### Dataset entries:
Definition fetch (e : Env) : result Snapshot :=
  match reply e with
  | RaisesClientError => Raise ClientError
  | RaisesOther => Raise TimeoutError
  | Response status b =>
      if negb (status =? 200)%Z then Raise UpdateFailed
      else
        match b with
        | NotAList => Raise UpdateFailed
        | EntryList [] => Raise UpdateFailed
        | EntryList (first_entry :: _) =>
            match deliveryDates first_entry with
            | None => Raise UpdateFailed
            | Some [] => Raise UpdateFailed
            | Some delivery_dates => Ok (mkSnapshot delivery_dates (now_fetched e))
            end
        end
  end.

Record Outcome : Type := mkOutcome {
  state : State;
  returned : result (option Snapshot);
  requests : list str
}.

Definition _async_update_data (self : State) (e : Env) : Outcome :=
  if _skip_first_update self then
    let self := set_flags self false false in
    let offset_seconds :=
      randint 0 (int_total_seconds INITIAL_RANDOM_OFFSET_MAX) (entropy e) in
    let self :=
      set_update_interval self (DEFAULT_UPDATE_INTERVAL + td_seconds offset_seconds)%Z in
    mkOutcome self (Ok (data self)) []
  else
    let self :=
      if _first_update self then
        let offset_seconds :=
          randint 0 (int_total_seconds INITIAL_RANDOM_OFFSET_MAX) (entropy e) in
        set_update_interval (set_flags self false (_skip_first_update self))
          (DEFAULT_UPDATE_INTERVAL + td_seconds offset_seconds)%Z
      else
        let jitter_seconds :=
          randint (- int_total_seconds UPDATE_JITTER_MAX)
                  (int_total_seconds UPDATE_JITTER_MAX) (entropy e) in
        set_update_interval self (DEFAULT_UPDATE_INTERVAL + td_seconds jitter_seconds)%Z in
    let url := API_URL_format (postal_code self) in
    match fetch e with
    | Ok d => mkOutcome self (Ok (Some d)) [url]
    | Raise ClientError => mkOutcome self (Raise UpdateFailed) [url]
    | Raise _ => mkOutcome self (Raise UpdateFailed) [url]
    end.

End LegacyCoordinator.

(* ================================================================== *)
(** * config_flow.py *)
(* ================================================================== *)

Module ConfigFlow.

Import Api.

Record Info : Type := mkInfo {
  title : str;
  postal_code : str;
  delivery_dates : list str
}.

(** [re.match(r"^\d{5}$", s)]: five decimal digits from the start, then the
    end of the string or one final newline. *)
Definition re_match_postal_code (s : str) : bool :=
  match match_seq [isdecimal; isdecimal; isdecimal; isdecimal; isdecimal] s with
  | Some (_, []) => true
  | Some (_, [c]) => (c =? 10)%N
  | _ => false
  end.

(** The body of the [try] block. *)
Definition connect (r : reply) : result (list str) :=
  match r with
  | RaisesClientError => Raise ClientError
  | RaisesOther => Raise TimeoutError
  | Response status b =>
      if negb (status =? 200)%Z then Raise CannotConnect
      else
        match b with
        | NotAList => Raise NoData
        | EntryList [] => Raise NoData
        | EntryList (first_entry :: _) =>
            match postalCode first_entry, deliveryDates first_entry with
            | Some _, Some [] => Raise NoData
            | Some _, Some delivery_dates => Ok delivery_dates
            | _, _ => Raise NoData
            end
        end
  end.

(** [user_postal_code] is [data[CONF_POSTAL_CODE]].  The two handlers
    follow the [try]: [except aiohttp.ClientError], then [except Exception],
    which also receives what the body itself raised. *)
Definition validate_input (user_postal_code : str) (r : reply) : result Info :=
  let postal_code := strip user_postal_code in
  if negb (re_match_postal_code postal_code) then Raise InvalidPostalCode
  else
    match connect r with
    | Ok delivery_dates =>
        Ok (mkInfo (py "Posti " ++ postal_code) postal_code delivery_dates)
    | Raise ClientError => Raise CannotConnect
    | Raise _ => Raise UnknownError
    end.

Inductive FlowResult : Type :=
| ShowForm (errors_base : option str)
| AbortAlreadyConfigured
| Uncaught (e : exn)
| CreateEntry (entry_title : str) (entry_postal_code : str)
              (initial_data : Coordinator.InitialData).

### Activity:
Only the final stretch of the entries above is needed: print exactly the lines from the line containing "(** The body of the [try] block. *)" through the last one.

### Reply to the task:
(** The body of the [try] block. *)
Definition connect (r : reply) : result (list str) :=
  match r with
  | RaisesClientError => Raise ClientError
  | RaisesOther => Raise TimeoutError
  | Response status b =>
      if negb (status =? 200)%Z then Raise CannotConnect
      else
        match b with
        | NotAList => Raise NoData
        | EntryList [] => Raise NoData
        | EntryList (first_entry :: _) =>
            match postalCode first_entry, deliveryDates first_entry with
            | Some _, Some [] => Raise NoData
            | Some _, Some delivery_dates => Ok delivery_dates
            | _, _ => Raise NoData
            end
        end
  end.

(** [user_postal_code] is [data[CONF_POSTAL_CODE]].  The two handlers
    follow the [try]: [except aiohttp.ClientError], then [except Exception],
    which also receives what the body itself raised. *)
Definition validate_input (user_postal_code : str) (r : reply) : result Info :=
  let postal_code := strip user_postal_code in
  if negb (re_match_postal_code postal_code) then Raise InvalidPostalCode
  else
    match connect r with
    | Ok delivery_dates =>
        Ok (mkInfo (py "Posti " ++ postal_code) postal_code delivery_dates)
    | Raise ClientError => Raise CannotConnect
    | Raise _ => Raise UnknownError
    end.

Inductive FlowResult : Type :=
| ShowForm (errors_base : option str)
| AbortAlreadyConfigured
| Uncaught (e : exn)
| CreateEntry (entry_title : str) (entry_postal_code : str)
              (initial_data : Coordinator.InitialData).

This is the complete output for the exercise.